* **YOUR ASSIGNMENT**:
Looking at the data below, state how many lines contain "their". No other words are wanted.
RECORDED INFORMATION Start Marker
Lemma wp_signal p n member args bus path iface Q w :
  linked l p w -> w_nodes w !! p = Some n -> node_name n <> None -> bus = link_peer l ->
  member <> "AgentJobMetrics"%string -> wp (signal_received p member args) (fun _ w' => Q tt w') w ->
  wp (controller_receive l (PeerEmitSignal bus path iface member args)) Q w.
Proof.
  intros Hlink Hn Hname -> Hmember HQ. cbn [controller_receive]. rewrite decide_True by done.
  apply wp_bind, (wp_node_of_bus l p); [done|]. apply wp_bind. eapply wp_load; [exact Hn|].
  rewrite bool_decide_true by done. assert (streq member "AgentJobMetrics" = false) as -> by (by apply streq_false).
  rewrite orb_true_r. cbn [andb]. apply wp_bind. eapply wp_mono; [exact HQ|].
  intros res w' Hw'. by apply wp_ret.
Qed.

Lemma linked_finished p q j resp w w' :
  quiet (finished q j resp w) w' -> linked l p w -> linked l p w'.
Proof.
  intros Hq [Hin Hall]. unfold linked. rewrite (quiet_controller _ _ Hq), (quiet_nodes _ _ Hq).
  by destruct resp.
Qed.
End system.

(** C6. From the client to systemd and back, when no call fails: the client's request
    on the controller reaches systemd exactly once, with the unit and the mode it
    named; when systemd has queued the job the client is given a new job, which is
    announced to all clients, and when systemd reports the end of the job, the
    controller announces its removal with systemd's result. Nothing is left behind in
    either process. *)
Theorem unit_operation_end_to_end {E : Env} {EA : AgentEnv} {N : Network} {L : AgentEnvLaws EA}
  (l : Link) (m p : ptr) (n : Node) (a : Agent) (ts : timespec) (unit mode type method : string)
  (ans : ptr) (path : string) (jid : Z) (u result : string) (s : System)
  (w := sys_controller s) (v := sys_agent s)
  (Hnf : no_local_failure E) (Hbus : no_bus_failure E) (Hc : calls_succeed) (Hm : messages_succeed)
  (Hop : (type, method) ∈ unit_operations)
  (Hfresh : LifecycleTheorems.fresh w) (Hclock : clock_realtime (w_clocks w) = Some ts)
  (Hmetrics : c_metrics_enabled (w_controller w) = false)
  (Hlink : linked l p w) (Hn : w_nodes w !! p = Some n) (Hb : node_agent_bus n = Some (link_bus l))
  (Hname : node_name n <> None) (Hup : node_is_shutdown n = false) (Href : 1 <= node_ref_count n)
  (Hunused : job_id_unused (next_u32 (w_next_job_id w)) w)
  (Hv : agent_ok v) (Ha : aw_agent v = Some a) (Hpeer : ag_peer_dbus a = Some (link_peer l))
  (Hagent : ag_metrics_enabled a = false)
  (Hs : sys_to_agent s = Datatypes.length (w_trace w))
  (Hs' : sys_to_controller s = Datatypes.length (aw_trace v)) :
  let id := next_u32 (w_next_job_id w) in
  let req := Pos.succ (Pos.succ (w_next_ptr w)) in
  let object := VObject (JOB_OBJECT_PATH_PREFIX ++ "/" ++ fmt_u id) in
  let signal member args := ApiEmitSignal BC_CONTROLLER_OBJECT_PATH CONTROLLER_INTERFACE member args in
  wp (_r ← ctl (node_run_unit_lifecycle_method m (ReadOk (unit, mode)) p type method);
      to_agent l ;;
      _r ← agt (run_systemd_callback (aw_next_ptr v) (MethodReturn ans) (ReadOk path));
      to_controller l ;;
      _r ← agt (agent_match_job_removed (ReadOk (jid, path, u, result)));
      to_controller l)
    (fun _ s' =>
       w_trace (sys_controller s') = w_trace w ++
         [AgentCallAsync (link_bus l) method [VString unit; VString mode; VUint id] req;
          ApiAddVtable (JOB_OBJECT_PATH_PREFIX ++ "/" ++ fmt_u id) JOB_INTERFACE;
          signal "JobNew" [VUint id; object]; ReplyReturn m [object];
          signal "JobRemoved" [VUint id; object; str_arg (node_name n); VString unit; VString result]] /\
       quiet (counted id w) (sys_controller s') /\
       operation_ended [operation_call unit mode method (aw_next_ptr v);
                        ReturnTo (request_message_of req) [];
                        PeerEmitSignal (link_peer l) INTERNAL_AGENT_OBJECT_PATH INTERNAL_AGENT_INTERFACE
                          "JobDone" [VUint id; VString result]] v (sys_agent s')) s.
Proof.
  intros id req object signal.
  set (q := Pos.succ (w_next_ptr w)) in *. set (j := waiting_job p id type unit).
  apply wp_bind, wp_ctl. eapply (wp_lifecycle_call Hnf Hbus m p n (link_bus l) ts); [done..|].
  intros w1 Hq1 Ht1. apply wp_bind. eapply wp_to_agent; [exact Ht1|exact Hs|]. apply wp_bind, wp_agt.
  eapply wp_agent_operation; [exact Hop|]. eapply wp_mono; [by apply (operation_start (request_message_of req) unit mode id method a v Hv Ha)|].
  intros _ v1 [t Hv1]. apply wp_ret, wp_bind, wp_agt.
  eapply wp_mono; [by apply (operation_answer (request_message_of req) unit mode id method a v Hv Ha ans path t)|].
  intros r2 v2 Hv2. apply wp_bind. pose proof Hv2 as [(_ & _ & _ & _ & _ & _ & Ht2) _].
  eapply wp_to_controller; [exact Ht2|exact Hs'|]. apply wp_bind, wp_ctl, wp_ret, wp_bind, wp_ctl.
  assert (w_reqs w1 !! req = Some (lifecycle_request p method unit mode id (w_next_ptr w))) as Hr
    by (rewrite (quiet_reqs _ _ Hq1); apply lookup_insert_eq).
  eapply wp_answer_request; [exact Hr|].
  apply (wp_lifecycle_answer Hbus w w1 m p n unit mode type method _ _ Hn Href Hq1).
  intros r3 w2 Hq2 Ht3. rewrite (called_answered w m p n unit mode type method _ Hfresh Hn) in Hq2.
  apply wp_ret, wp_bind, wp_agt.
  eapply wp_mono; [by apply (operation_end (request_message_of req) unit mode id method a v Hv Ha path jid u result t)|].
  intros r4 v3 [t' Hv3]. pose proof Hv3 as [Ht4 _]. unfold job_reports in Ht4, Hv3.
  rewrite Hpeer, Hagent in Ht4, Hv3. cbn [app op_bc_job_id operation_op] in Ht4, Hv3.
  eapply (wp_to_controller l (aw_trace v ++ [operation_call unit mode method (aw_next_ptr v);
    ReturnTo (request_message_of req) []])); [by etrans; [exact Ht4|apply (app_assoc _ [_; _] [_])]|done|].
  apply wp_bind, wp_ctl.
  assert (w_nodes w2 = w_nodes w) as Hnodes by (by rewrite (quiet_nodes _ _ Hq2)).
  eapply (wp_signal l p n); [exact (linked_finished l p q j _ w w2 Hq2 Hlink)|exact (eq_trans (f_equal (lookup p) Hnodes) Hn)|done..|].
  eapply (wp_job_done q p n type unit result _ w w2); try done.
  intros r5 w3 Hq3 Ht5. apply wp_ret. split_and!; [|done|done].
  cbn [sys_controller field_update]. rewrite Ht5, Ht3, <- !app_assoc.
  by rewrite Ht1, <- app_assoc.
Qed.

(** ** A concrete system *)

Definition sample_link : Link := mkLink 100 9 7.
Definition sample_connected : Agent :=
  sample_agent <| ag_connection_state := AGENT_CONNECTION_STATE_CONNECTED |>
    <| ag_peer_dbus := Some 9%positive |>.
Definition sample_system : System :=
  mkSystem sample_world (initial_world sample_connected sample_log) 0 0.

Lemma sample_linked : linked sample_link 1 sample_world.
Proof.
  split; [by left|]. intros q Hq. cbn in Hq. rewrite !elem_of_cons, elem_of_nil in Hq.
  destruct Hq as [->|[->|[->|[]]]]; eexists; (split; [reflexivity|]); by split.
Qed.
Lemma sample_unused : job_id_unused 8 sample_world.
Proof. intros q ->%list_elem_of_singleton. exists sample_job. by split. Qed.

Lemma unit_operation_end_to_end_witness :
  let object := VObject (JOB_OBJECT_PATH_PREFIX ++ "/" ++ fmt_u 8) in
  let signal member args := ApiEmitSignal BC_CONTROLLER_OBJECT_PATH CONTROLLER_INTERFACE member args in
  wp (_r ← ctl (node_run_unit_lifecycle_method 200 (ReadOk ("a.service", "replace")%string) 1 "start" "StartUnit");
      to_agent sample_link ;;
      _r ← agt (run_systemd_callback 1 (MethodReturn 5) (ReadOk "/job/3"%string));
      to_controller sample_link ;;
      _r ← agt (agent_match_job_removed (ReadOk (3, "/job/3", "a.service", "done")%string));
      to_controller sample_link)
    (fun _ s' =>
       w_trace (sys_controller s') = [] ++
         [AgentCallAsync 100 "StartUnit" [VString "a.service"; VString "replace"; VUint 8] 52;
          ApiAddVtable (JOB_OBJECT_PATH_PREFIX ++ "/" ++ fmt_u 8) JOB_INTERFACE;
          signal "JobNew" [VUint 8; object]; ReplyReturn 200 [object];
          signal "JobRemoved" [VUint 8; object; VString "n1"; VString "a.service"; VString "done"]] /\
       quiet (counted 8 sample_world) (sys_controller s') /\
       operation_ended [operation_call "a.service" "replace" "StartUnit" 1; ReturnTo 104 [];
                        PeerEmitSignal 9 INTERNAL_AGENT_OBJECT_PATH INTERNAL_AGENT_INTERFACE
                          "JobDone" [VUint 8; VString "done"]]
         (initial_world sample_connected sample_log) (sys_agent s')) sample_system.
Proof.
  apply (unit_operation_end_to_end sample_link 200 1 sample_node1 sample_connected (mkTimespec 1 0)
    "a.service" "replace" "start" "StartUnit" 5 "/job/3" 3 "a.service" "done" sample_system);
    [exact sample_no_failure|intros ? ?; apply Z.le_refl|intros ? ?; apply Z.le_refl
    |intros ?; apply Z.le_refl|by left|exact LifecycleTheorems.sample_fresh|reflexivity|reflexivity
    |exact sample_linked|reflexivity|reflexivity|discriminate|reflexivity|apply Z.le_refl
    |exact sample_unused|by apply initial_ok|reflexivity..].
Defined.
RECORDED INFORMATION End Marker
RECORDED INFORMATION Start Marker
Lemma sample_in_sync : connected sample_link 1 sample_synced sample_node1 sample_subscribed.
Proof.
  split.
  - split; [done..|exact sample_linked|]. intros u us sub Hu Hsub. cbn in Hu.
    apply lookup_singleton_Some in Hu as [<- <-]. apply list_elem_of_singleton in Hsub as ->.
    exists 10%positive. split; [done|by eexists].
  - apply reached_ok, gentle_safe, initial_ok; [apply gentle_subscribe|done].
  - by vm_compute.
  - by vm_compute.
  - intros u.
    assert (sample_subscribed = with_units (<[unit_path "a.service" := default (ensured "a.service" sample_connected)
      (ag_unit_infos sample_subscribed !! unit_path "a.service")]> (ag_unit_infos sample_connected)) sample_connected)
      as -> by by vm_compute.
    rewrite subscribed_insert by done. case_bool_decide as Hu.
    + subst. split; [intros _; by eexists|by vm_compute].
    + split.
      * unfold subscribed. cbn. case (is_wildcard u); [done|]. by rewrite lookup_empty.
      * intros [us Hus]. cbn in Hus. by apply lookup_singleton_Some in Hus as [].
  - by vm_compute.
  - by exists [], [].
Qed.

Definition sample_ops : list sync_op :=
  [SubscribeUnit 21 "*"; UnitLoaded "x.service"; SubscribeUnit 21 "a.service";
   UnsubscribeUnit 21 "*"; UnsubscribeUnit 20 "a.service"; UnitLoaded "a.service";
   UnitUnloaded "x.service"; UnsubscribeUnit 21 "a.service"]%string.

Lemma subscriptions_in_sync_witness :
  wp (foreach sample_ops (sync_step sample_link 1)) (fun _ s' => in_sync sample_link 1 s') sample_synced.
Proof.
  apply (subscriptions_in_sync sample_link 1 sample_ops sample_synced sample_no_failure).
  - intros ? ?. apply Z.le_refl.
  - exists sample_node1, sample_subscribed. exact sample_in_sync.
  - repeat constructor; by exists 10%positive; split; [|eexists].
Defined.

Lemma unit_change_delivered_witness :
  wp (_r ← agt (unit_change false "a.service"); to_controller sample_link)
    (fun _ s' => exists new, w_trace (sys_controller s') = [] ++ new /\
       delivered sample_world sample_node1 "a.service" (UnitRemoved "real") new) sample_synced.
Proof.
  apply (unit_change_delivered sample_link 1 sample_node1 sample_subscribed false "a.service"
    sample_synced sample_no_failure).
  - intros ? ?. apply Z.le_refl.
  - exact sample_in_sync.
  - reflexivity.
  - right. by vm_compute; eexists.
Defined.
RECORDED INFORMATION End Marker
RECORDED INFORMATION Start Marker
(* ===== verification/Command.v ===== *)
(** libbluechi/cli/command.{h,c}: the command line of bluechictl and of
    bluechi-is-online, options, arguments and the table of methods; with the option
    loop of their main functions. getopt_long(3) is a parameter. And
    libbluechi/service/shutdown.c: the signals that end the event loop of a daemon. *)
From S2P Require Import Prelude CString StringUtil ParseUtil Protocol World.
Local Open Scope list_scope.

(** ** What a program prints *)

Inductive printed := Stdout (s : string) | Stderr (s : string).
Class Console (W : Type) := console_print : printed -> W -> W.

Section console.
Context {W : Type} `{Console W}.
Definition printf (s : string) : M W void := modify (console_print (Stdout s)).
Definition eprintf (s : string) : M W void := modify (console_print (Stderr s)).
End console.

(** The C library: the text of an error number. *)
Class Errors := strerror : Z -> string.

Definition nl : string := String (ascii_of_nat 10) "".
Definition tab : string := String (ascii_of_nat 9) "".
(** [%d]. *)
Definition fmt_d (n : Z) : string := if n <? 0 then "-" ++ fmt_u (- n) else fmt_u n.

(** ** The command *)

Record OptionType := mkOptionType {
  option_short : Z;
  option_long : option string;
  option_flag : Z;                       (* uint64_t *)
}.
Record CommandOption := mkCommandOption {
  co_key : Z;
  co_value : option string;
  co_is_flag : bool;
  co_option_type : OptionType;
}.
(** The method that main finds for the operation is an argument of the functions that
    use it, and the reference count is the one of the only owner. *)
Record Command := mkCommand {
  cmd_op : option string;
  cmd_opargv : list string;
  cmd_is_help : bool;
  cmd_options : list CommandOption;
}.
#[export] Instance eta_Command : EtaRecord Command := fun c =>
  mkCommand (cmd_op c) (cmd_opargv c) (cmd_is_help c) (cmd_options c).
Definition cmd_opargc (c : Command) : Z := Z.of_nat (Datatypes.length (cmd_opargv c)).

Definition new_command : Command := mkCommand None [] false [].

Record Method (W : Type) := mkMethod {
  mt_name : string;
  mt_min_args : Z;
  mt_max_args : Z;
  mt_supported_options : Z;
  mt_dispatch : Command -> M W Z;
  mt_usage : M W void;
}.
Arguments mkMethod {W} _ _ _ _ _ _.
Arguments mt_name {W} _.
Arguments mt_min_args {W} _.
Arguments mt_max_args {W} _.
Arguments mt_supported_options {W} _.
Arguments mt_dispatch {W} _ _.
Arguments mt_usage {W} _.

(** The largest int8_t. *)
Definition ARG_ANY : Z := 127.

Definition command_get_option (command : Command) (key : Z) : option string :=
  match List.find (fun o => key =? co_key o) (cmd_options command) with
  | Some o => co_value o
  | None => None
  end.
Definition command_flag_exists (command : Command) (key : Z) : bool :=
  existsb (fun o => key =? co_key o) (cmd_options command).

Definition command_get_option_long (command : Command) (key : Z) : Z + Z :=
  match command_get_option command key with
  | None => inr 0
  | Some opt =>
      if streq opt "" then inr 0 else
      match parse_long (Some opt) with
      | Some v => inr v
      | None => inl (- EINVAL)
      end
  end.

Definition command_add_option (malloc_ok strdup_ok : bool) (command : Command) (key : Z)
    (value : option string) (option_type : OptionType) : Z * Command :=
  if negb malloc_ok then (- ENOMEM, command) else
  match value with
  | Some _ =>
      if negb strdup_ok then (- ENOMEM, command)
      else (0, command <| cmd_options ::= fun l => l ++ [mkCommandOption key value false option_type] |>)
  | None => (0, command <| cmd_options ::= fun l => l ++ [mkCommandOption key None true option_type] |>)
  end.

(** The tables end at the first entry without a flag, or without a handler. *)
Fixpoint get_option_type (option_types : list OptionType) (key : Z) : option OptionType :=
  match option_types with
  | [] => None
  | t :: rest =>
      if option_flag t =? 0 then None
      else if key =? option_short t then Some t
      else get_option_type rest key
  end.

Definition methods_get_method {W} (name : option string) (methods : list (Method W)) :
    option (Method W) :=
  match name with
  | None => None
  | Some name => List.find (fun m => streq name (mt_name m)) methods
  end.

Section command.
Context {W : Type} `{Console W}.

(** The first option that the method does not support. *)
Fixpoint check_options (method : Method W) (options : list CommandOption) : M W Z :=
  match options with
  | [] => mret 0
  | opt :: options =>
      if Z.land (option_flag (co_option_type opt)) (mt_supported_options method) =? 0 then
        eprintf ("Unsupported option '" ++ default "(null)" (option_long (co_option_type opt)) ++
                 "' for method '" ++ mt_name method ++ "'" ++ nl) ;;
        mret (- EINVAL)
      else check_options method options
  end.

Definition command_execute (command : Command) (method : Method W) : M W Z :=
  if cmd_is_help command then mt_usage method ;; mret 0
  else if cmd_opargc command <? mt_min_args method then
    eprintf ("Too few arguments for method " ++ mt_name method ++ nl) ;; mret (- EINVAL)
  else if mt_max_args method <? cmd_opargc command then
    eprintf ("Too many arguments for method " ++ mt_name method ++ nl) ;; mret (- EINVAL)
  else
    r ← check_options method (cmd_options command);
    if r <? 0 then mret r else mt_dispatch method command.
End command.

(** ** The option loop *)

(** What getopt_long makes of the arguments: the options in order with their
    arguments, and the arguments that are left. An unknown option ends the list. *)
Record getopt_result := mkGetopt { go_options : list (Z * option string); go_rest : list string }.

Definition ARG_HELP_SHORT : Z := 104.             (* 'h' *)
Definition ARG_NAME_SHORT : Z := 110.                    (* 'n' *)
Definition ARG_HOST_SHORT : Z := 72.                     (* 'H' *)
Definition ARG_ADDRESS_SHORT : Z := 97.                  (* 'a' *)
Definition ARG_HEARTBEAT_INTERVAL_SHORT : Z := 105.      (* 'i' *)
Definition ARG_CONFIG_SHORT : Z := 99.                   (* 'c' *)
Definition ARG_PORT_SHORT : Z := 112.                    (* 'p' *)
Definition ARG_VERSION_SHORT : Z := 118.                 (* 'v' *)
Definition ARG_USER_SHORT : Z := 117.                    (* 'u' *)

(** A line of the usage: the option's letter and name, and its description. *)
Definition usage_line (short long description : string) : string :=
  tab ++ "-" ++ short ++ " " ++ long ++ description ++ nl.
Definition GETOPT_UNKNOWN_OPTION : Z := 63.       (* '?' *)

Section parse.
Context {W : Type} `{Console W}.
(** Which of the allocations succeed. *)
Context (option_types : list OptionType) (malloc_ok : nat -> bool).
RECORDED INFORMATION End Marker
* **OUTPUT**:
2